◆ **Your objective**
The complete listing should be transcribed precisely.
────
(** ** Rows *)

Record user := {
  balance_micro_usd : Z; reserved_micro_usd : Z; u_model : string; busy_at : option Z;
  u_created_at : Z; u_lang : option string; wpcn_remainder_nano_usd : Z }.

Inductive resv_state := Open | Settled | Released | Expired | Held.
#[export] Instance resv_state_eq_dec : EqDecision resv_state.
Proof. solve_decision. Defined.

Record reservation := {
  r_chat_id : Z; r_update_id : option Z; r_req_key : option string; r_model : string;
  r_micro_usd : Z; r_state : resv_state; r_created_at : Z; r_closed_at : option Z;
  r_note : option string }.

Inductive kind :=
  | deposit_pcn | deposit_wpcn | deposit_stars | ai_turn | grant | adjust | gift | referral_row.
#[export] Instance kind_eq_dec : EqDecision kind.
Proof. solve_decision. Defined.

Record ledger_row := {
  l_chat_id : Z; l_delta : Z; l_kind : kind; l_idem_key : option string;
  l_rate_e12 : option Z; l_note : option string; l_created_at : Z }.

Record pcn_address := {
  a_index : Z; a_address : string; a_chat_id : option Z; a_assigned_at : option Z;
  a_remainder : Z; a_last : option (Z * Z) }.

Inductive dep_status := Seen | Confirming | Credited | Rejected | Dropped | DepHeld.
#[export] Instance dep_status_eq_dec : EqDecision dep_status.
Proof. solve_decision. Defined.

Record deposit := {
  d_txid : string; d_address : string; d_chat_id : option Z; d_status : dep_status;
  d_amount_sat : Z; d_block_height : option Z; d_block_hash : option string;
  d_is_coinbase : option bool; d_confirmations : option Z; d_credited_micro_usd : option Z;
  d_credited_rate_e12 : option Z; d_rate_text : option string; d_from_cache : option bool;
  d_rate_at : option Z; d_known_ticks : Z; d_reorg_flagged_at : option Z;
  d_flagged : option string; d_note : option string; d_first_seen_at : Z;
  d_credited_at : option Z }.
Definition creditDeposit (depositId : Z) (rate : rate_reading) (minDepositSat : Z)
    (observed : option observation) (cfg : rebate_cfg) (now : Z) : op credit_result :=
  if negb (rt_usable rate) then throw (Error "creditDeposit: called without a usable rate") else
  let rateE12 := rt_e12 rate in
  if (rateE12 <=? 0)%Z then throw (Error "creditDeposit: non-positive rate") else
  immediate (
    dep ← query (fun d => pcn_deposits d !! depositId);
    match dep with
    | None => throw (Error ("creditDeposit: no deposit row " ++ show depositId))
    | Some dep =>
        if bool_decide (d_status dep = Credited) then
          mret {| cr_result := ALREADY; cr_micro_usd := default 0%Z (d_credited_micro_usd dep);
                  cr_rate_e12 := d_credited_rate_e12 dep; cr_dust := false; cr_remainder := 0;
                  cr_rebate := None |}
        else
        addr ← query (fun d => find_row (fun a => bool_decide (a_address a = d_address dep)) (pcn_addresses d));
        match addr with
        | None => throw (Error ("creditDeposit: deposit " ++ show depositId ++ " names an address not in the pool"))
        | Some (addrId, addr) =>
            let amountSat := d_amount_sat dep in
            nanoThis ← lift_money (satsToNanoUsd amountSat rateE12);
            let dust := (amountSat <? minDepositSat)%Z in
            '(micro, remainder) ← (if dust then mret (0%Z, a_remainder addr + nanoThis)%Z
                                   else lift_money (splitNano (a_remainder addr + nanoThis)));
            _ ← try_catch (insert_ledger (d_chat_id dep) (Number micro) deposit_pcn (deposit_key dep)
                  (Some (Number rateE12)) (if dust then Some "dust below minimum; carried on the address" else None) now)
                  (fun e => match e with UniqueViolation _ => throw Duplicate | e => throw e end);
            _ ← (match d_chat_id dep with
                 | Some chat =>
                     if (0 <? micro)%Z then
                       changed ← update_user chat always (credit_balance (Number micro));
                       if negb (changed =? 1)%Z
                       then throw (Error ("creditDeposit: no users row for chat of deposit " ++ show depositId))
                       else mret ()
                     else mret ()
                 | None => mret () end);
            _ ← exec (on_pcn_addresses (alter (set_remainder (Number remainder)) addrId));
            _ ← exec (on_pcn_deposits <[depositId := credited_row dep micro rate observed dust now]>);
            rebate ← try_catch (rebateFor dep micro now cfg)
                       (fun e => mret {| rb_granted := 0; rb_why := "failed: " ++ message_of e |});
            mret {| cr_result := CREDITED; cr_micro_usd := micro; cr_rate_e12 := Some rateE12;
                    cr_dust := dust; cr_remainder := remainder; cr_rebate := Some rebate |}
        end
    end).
────
◆ **Written solution**
(** ** Rows *)

Record user := {
  balance_micro_usd : Z; reserved_micro_usd : Z; u_model : string; busy_at : option Z;
  u_created_at : Z; u_lang : option string; wpcn_remainder_nano_usd : Z }.

Inductive resv_state := Open | Settled | Released | Expired | Held.
#[export] Instance resv_state_eq_dec : EqDecision resv_state.
Proof. solve_decision. Defined.

Record reservation := {
  r_chat_id : Z; r_update_id : option Z; r_req_key : option string; r_model : string;
  r_micro_usd : Z; r_state : resv_state; r_created_at : Z; r_closed_at : option Z;
  r_note : option string }.

Inductive kind :=
  | deposit_pcn | deposit_wpcn | deposit_stars | ai_turn | grant | adjust | gift | referral_row.
#[export] Instance kind_eq_dec : EqDecision kind.
Proof. solve_decision. Defined.

Record ledger_row := {
  l_chat_id : Z; l_delta : Z; l_kind : kind; l_idem_key : option string;
  l_rate_e12 : option Z; l_note : option string; l_created_at : Z }.

Record pcn_address := {
  a_index : Z; a_address : string; a_chat_id : option Z; a_assigned_at : option Z;
  a_remainder : Z; a_last : option (Z * Z) }.

Inductive dep_status := Seen | Confirming | Credited | Rejected | Dropped | DepHeld.
#[export] Instance dep_status_eq_dec : EqDecision dep_status.
Proof. solve_decision. Defined.

Record deposit := {
  d_txid : string; d_address : string; d_chat_id : option Z; d_status : dep_status;
  d_amount_sat : Z; d_block_height : option Z; d_block_hash : option string;
  d_is_coinbase : option bool; d_confirmations : option Z; d_credited_micro_usd : option Z;
  d_credited_rate_e12 : option Z; d_rate_text : option string; d_from_cache : option bool;
  d_rate_at : option Z; d_known_ticks : Z; d_reorg_flagged_at : option Z;
  d_flagged : option string; d_note : option string; d_first_seen_at : Z;
  d_credited_at : option Z }.
Definition creditDeposit (depositId : Z) (rate : rate_reading) (minDepositSat : Z)
    (observed : option observation) (cfg : rebate_cfg) (now : Z) : op credit_result :=
  if negb (rt_usable rate) then throw (Error "creditDeposit: called without a usable rate") else
  let rateE12 := rt_e12 rate in
  if (rateE12 <=? 0)%Z then throw (Error "creditDeposit: non-positive rate") else
  immediate (
    dep ← query (fun d => pcn_deposits d !! depositId);
    match dep with
    | None => throw (Error ("creditDeposit: no deposit row " ++ show depositId))
    | Some dep =>
        if bool_decide (d_status dep = Credited) then
          mret {| cr_result := ALREADY; cr_micro_usd := default 0%Z (d_credited_micro_usd dep);
                  cr_rate_e12 := d_credited_rate_e12 dep; cr_dust := false; cr_remainder := 0;
                  cr_rebate := None |}
        else
        addr ← query (fun d => find_row (fun a => bool_decide (a_address a = d_address dep)) (pcn_addresses d));
        match addr with
        | None => throw (Error ("creditDeposit: deposit " ++ show depositId ++ " names an address not in the pool"))
        | Some (addrId, addr) =>
            let amountSat := d_amount_sat dep in
            nanoThis ← lift_money (satsToNanoUsd amountSat rateE12);
            let dust := (amountSat <? minDepositSat)%Z in
            '(micro, remainder) ← (if dust then mret (0%Z, a_remainder addr + nanoThis)%Z
                                   else lift_money (splitNano (a_remainder addr + nanoThis)));
            _ ← try_catch (insert_ledger (d_chat_id dep) (Number micro) deposit_pcn (deposit_key dep)
                  (Some (Number rateE12)) (if dust then Some "dust below minimum; carried on the address" else None) now)
                  (fun e => match e with UniqueViolation _ => throw Duplicate | e => throw e end);
            _ ← (match d_chat_id dep with
                 | Some chat =>
                     if (0 <? micro)%Z then
                       changed ← update_user chat always (credit_balance (Number micro));
                       if negb (changed =? 1)%Z
                       then throw (Error ("creditDeposit: no users row for chat of deposit " ++ show depositId))
                       else mret ()
                     else mret ()
                 | None => mret () end);
            _ ← exec (on_pcn_addresses (alter (set_remainder (Number remainder)) addrId));
            _ ← exec (on_pcn_deposits <[depositId := credited_row dep micro rate observed dust now]>);
            rebate ← try_catch (rebateFor dep micro now cfg)
                       (fun e => mret {| rb_granted := 0; rb_why := "failed: " ++ message_of e |});
            mret {| cr_result := CREDITED; cr_micro_usd := micro; cr_rate_e12 := Some rateE12;
                    cr_dust := dust; cr_remainder := remainder; cr_rebate := Some rebate |}
        end
    end).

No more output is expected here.